#### [REQUIRED WORK]
Write out every line exactly, from the first line of the records below through the line that contains "- split; [rewrite".
### EXTRACTED MATERIAL ###
Lemma limbs_ok_firstn j a : limbs_ok a -> limbs_ok (firstn j a).
Proof. intros H; apply Forall_take; done. Qed.
Lemma limbs_ok_skipn j a : limbs_ok a -> limbs_ok (skipn j a).
Proof. intros H; apply Forall_drop; done. Qed.
Lemma limbs_ok_pn a i : limbs_ok a -> 0 <= pn a i < 2 ^ 32.
Proof.
  intros H. unfold pn. destruct (decide (i < length a)%nat).
  - apply (proj1 (List.Forall_forall _ _) H). by apply nth_In.
  - rewrite nth_overflow by lia. lia.
Qed.

Lemma val_firstn_S a j : (j < length a)%nat ->
  val (firstn (S j) a) = val (firstn j a) + 2 ^ (32 * Z.of_nat j) * pn a j.
Proof.
  intros Hj. rewrite (take_S_r _ _ (pn a j)).
  - rewrite val_app, firstn_length_le by lia. cbn [val]. lia.
  - unfold pn. rewrite nth_lookup. by destruct (lookup_lt_is_Some_2 a j Hj) as [? ->].
Qed.

Lemma mul_step_spec a b p j : wf a -> wf b -> wf p -> (j < WIDTH)%nat ->
  wf (mul_step a b p j) /\
  val (mul_step a b p j) = (val p + 2 ^ (32 * Z.of_nat j) * pn a j * val b) mod 2 ^ 256.
Proof.
  intros [Hla Ha] [Hlb Hb] [Hlp Hp] Hj. unfold mul_step.
  destruct (mul_row_spec (pn a j) (skipn j p) b 0) as (Hl & Hok & Hv);
    [rewrite length_skipn; lia|by apply limbs_ok_skipn|done|by apply limbs_ok_pn|lia|].
  rewrite length_skipn, Hlp in Hl, Hv. split.
  - split; [rewrite length_app, firstn_length_le by lia; lia|].
    apply limbs_ok_app; split; [by apply limbs_ok_firstn|done].
  - rewrite val_app, firstn_length_le by lia. rewrite Hv.
    rewrite (val_firstn_skipn p j) by lia.
    set (M := 2 ^ (32 * Z.of_nat j)). set (N := 2 ^ (32 * Z.of_nat (WIDTH - j))).
    assert (HMN : 2 ^ 256 = M * N).
    { unfold M, N. rewrite <- Z.pow_add_r by lia. f_equal. unfold WIDTH in *; lia. }
    assert (0 < M) by apply pow_limbs_pos. assert (0 < N) by apply pow_limbs_pos.
    pose proof (val_range (firstn j p) (limbs_ok_firstn _ _ Hp)) as Hr.
    rewrite firstn_length_le in Hr by lia. fold M in Hr.
    rewrite HMN. set (t := 0 + val (skipn j p) + pn a j * val b).
    replace (val (firstn j p) + M * val (skipn j p) + M * pn a j * val b)
      with (val (firstn j p) + M * t) by (unfold t; ring).
    rewrite Z.rem_mul_r by lia.
    rewrite (Z.mul_comm M t), Z.mod_add, (Z.mod_small (val (firstn j p))) by lia.
    rewrite Z.div_add, Z.div_small by lia. f_equal.
Qed.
###
#### [OUTPUT]
Lemma limbs_ok_firstn j a : limbs_ok a -> limbs_ok (firstn j a).
Proof. intros H; apply Forall_take; done. Qed.
Lemma limbs_ok_skipn j a : limbs_ok a -> limbs_ok (skipn j a).
Proof. intros H; apply Forall_drop; done. Qed.
Lemma limbs_ok_pn a i : limbs_ok a -> 0 <= pn a i < 2 ^ 32.
Proof.
  intros H. unfold pn. destruct (decide (i < length a)%nat).
  - apply (proj1 (List.Forall_forall _ _) H). by apply nth_In.
  - rewrite nth_overflow by lia. lia.
Qed.

Lemma val_firstn_S a j : (j < length a)%nat ->
  val (firstn (S j) a) = val (firstn j a) + 2 ^ (32 * Z.of_nat j) * pn a j.
Proof.
  intros Hj. rewrite (take_S_r _ _ (pn a j)).
  - rewrite val_app, firstn_length_le by lia. cbn [val]. lia.
  - unfold pn. rewrite nth_lookup. by destruct (lookup_lt_is_Some_2 a j Hj) as [? ->].
Qed.

Lemma mul_step_spec a b p j : wf a -> wf b -> wf p -> (j < WIDTH)%nat ->
  wf (mul_step a b p j) /\
  val (mul_step a b p j) = (val p + 2 ^ (32 * Z.of_nat j) * pn a j * val b) mod 2 ^ 256.
Proof.
  intros [Hla Ha] [Hlb Hb] [Hlp Hp] Hj. unfold mul_step.
  destruct (mul_row_spec (pn a j) (skipn j p) b 0) as (Hl & Hok & Hv);
    [rewrite length_skipn; lia|by apply limbs_ok_skipn|done|by apply limbs_ok_pn|lia|].
  rewrite length_skipn, Hlp in Hl, Hv. split.
  - split; [rewrite length_app, firstn_length_le by lia; lia|].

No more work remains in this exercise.